►

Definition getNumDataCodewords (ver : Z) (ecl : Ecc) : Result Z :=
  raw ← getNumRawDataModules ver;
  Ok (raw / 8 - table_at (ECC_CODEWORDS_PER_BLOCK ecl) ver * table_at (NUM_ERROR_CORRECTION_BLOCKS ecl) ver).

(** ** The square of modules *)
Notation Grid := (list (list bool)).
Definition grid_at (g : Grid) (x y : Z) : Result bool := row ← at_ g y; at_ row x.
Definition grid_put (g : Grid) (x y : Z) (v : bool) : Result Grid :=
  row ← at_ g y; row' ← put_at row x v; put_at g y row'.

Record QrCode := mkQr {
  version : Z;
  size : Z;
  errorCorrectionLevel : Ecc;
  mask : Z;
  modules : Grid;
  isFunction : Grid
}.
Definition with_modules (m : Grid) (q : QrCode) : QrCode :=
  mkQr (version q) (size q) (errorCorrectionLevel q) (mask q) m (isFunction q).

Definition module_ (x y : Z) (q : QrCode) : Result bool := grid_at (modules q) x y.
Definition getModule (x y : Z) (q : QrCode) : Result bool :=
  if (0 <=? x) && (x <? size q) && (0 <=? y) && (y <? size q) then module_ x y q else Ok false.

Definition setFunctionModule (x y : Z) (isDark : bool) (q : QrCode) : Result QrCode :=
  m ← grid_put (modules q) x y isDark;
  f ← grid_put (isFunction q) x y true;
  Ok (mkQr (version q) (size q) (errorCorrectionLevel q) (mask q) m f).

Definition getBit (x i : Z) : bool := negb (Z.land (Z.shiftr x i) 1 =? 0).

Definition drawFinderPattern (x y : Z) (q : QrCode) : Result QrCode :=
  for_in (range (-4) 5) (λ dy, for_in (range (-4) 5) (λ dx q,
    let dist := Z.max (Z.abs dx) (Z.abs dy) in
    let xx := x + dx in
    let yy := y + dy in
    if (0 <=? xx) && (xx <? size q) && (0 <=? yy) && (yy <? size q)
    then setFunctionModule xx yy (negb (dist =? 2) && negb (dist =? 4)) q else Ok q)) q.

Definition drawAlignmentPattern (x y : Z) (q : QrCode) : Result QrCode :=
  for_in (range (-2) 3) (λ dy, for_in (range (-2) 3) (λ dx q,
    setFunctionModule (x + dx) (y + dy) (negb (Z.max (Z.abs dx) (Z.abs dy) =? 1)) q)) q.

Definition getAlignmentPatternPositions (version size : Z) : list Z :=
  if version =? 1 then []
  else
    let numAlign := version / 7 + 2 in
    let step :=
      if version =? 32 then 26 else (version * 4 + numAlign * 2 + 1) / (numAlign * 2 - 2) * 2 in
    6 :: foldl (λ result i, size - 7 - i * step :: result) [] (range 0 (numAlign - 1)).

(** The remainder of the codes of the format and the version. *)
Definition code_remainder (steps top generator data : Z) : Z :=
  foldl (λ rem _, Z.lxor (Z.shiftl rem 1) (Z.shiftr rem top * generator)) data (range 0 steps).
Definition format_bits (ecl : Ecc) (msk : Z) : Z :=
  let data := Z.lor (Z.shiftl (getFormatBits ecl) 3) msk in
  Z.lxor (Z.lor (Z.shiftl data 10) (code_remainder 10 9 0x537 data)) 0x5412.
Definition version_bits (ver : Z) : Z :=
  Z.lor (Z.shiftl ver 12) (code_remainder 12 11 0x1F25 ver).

◄

_What the task requires:_
What do the lines above say from the one containing "Definition getBit (x" down to the one containing "then setFunctionModule xx"? Return them exactly, both end lines included, and only them.

_Written response:_
Definition getBit (x i : Z) : bool := negb (Z.land (Z.shiftr x i) 1 =? 0).

Definition drawFinderPattern (x y : Z) (q : QrCode) : Result QrCode :=
  for_in (range (-4) 5) (λ dy, for_in (range (-4) 5) (λ dx q,
    let dist := Z.max (Z.abs dx) (Z.abs dy) in
    let xx := x + dx in
    let yy := y + dy in
    if (0 <=? xx) && (xx <? size q) && (0 <=? yy) && (yy <? size q)
    then setFunctionModule xx yy (negb (dist =? 2) && negb (dist =? 4)) q else Ok q)) q.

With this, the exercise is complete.